If you're working a 120+ hour work week with no free time at all, it's  
pretty hard to do much in the way of improving your employability  
unless your employer makes it possible.  And that's pretty close to  
where the labor force was in the laissez-faire days of the Industrial  
Revolution, and that's almost exactly where a lot of the people in the  
currently unregulated cheap labor markets are right now.  Stupidity  
and ineptness have nothing at all to do with it.  (It's difficult to  
conceive of that sort of life in our labor system where we can earn  
overtime for more than 40 hours per week (as a disincentive to  
encroach on what's generally been agreed in recent decades should be  
workers' free time) and get weekends off, or some approximation of  
that.)

> Wow, it is a good thing all the potential entrepreneurs have you to  
> warn
> them about how they can never succeed.

Most of them already know -- they don't need me to tell them.  Ask  
anyone who's ever tried to start a business, and all but a very lucky  
few will tell you more than you ever wanted to know about how tricky  
it is to hit a market niche just right and avoid being squeezed out by  
major players who are doing their best to capitalize on your efforts  
to break open a new market sector.  (Don't get me started on our  
byzantine 1800's era patent/intellectual property legal system.)

> Anyway, compare the USA to the former USSR, or South Korea to North  
> Korea,
> or Western Europe to Eastern Europe. Singapore, Hong Kong and Taiwain
> to China of 50 years ago. Or today's China to China of 50 years ago.

It's rather important to keep in mind that the USA is still running to  
some extent on the momentum of the wartime mobilizations of WWII and  
Vietnam, which both had anomalous effects on the economy -- growth  
economies cannot grow without limit, and war has historically been the  
reset button that tends to start the growth cycle over at least to  
some extent -- and if we had started out in our pre-WWII economic  
state (and managed to stay out of WWII *and* avoid being occupied by  
Germany and Japan), and run our markets without any regulation at all,  
we would not be in anywhere near the economic state we're in now and  
our standard of living would be far worse.  But war-mobilization  
effects aside, our economy is not even close to a completely  
unregulated free market, and to me, that's a good thing, as far as it  
goes.  The leak in that system is still the fact that the USA's fair- 
labor standards are somewhat unilateral in the global economy, and  
until those standards are accepted on a much wider scale, we're  
basically held hostage by the countries who are willing to subject  
their people to grossly unfair labor conditions to make a quick buck.

>> What I'm proposing is putting pressure
>> on the safe-harbor countries that currently *don't* regulate labor to
>> establish strong enough fair labor laws that they're no longer as
>> attractive an alternative to doing business with US workers.
>
> Ah, not satisfied with being king of a country, you want to be king
> of the world! Everyone must do as you desire!

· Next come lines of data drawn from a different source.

(** One pass of [metricsUpdateLoop]: the gauge is set to the number of tracked
    peers in each state; a state machine that has not run yet is unknown. *)
Definition set_gauge (s : Sys K W) : Sys K W :=
  let state_at id := default stateUnknown (state <$> sy_runs s !! id) in
  let counts := state_counts (state_at <$> (map_to_list (default ∅ (peers (sy_d s)))).*2) in
  MkSys (sy_ctx s) (sy_main s) (sy_d s) (sy_k s) (sy_w s)
    ((λ m, {| PeersByState := counts; DiscoPingsSent := DiscoPingsSent m;
              DiscoPongsRecv := DiscoPongsRecv m; HolePunchDuration := HolePunchDuration m |})
       <$> sy_metrics s)
    (sy_runs s) (sy_exited s) (sy_greeted s) (sy_etag s) (sy_port s).

Definition fsm_exit (s : Sys K W) (id : nat) : Sys K W :=
  MkSys (sy_ctx s) (sy_main s) (sy_d s) (sy_k s) (sy_w s) (sy_metrics s) (sy_runs s)
    ({[id]} ∪ sy_exited s) (sy_greeted s) (sy_etag s) (sy_port s).

(** [sendCallMeMaybe], the goroutine that [run] starts first: it seals the local
    addresses for the peer and hands them to the coordinator, once. *)
Definition greet (nonce : option nonce24) (now : Z) (ifs : option (list IfAddr)) (id : nat) (h : Handle)
  (s : Sys K W) : Sys K W :=
  let '(to, body) := callMeMaybe (sy_port s) ifs (fsm_view s id h) in
  let w := match BuildEnvelope nonce (self (h_deps h)) to body with
           | Err _ => sy_w s
           | Ok env => (Client.SendSignal do now (client (sy_d s)) to env (sy_w s)).2
           end in
  MkSys (sy_ctx s) (sy_main s) (sy_d s) (sy_k s) w (sy_metrics s) (sy_runs s) (sy_exited s)
    ({[id]} ∪ sy_greeted s) (sy_etag s) (sy_port s).

(** *** The loops *)

Inductive sys_step (s : Sys K W) : Sys K W → Prop :=
| SCancel e :
    sy_ctx s = None →
    sys_step s (MkSys (Some e) (sy_main s) (sy_d s) (sy_k s) (sy_w s) (sy_metrics s) (sy_runs s)
      (sy_exited s) (sy_greeted s) (sy_etag s) (sy_port s))
(** [discoReadLoop]: a datagram, read into 2048 bytes. *)
| SDatagram buf ip port :
    sys_step s (with_d s (onDatagram (take 2048 buf) ip port (sy_d s)))
(** [signalPullLoop]. *)
| SPull now r w :
    Client.PullSignals do now (client (sy_d s)) (sy_w s) = (r, w) →
    sys_step s (with_w (with_d s (match r with Ok envs => onSignals envs (sy_d s) | Err _ => sy_d s end)) w)
(** [peersPollLoop]; a failed poll changes nothing here. *)
| SPoll now ps etag w d :
    Client.Peers do now (client (sy_d s)) (sy_etag s) (sy_w s) = (Ok (ps, etag), w) →
    reconcilePeers ps (sy_d s) = Some d →
    sys_step s (with_etag (with_w (with_d s d) w) etag)
| SPollErr now err w :
    Client.Peers do now (client (sy_d s)) (sy_etag s) (sy_w s) = (Err err, w) →
    sys_step s (with_w s w)
(** [refreshLoop]: nothing is posted when STUN failed. *)
| SRefresh now ifs stun eps :
    collectEndpoints (sy_port s) ifs (stun_addr stun) = (eps, false) →
    sys_step s (with_w s (Client.PostEndpoints do now (client (sy_d s)) eps (sy_w s)).2)
(** [metricsUpdateLoop], which ends at once without metrics. *)
| SMetrics :
    sy_metrics s ≠ None →
    sys_step s (set_gauge s)
(** The state machine [id]: an event, a tick, a keepalive, and its end. *)
| SRecv id h ev q clk ifs :
    handles (sy_d s) !! id = Some h → id ∉ sy_exited s → h_incoming h = ev :: q →
    sys_step s (fsm_store s id h q (handle clk ifs ev (fsm_view s id h)))
| STick id h clk tx :
    handles (sy_d s) !! id = Some h → id ∉ sy_exited s →
    sys_step s (fsm_store s id h (h_incoming h) (tickPunch clk tx (fsm_view s id h)))
| SKeepalive id h clk tx :
    handles (sy_d s) !! id = Some h → id ∉ sy_exited s →
    sys_step s (fsm_store s id h (h_incoming h) (keepalive clk tx (fsm_view s id h)))
| SExit id h :
    handles (sy_d s) !! id = Some h → id ∉ sy_exited s → h_done h = true ∨ sy_ctx s ≠ None →
    sys_step s (fsm_exit (fsm_store s id h (h_incoming h) (teardown (fsm_view s id h))) id)
| SGreet id h nonce now ifs :
    handles (sy_d s) !! id = Some h → id ∉ sy_greeted s →
    sys_step s (greet nonce now ifs id h s)
(** [Run]: the final [select], [shutdown], and the deferred calls. *)
| SStop err :
    sy_main s = MLooping → (err = None → sy_ctx s ≠ None) →
    sys_step s (with_main (with_d s (shutdown (sy_d s))) (MStopped (RErrLoop <$> err)) (sy_k s))
| SReturn err ws k :
    sy_main s = MStopped err → run_cleanup (sy_d s) (sy_k s) = (ws, k) →
    sys_step s (with_main s (MReturned err ws) k).
Lemma probe_rounds_spec rounds n i :
  let res := probe_rounds rounds n i (round_results rounds 0 i) (successes_of (round_results rounds 0 i)) in
  ((∀ j, (i ≤ j < i + n)%nat → uncancelled rounds (i + n) j) ∧
   res = (threshold <=? successes_of (round_results rounds 0 (i + n)), round_results rounds 0 (i + n))) ∨
  (∃ k, (i ≤ k ≤ i + n)%nat ∧ (∃ j, (i ≤ j < i + n)%nat ∧ ¬ uncancelled rounds (i + n) j) ∧
   res = (false, round_results rounds 0 k)).
Proof.
  revert i. induction n as [|n IH]; intros i; cbn [probe_rounds].
  { left. rewrite Nat.add_0_r. split; [lia|done]. }
  destruct (rd_ctx (rounds i)) eqn:Ec.
  { right. exists i. split; [lia|]. split; [|done]. exists i. split; [lia|]. intros [Hu _]. congruence. }
  set (r := (Probe (rd_probe (rounds i)) target timeout).1).
  assert (round_results rounds 0 i ++ [r] = round_results rounds 0 (S i)) as ->.
  { unfold round_results. rewrite seq_S, fmap_app. done. }
  assert ((if pr_Success r then successes_of (round_results rounds 0 i) + 1
           else successes_of (round_results rounds 0 i)) = successes_of (round_results rounds 0 (S i))) as ->.
  { unfold round_results. rewrite seq_S, fmap_app. simpl. by rewrite successes_of_snoc. }
  specialize (IH (S i)). replace (S i + n)%nat with (i + S n)%nat in IH by lia. cbv zeta in IH.
  assert (uncancelled rounds (i + S n) i → ((∀ j, (S i ≤ j < i + S n)%nat → uncancelled rounds (i + S n) j) →
    ∀ j, (i ≤ j < i + S n)%nat → uncancelled rounds (i + S n) j)) as Hstep.
  { intros Hi Hj j ?. destruct (decide (j = i)) as [->|]; [done|]. apply Hj. lia. }
  assert (uncancelled rounds (i + S n) i → let res := probe_rounds rounds n (S i)
    (round_results rounds 0 (S i)) (successes_of (round_results rounds 0 (S i))) in
    ((∀ j, (i ≤ j < i + S n)%nat → uncancelled rounds (i + S n) j) ∧
     res = (threshold <=? successes_of (round_results rounds 0 (i + S n)), round_results rounds 0 (i + S n))) ∨
    (∃ k, (i ≤ k ≤ i + S n)%nat ∧ (∃ j, (i ≤ j < i + S n)%nat ∧ ¬ uncancelled rounds (i + S n) j) ∧
     res = (false, round_results rounds 0 k))) as Hgo.
  { intros Hi. destruct IH as [[Hall Hres]|(k & Hk & (j & Hj & Hn) & Hres)]; [left; auto|right].
    exists k. split; [lia|]. split; [|done]. exists j. split; [lia|done]. }
  destruct (Nat.ltb_spec 0 n); [|apply Hgo; split; [done|lia]].
  destruct (rd_sleep (rounds i)) eqn:Es; [|apply Hgo; done].
  right. exists (S i). split; [lia|]. split; [|done]. exists i. split; [lia|].
  intros [_ Hu]. rewrite Hu in Es by lia. done.
Qed.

I'm proposing persuasion.  You seem to be confusing that with coercion.

>> but if the best choice I have is to either
>> accept the employment terms the worst offenders offer, or not be able
>> to work at all because a fair wage is priced out of the market, that
>> choice kind of sucks, and I'd like a better one, thank you.
>
> Me too. The best way I have seen to promote rapid growth in living  
> standards
> is free markets and free trade. China and (to a lesser extent) India  
> are making
> rapid progress since liberalizing their economies (India still has a  
> ways to go).
> Most of Africa, not so much. But that cannot be blamed solely on  
> lack of free
> markets, there are other factors at work (Bernstein's book above  
> touches on
> some of those).

Well, at least we agree that the choice being offered to much of the  
labor force isn't really a palatable one.  I'm going to have to agree  
to disagree with you on the means to negotiating a more satisfying  
range of choices.  I don't see any real progress coming until everyone  
on earth in the labor force really is free to seek fair and reasonable  
employment -- as long as there are at least some who are at the mercy  
of governments (or lack thereof) who find it more profitable to throw  
them under the bus, that's where the work will go.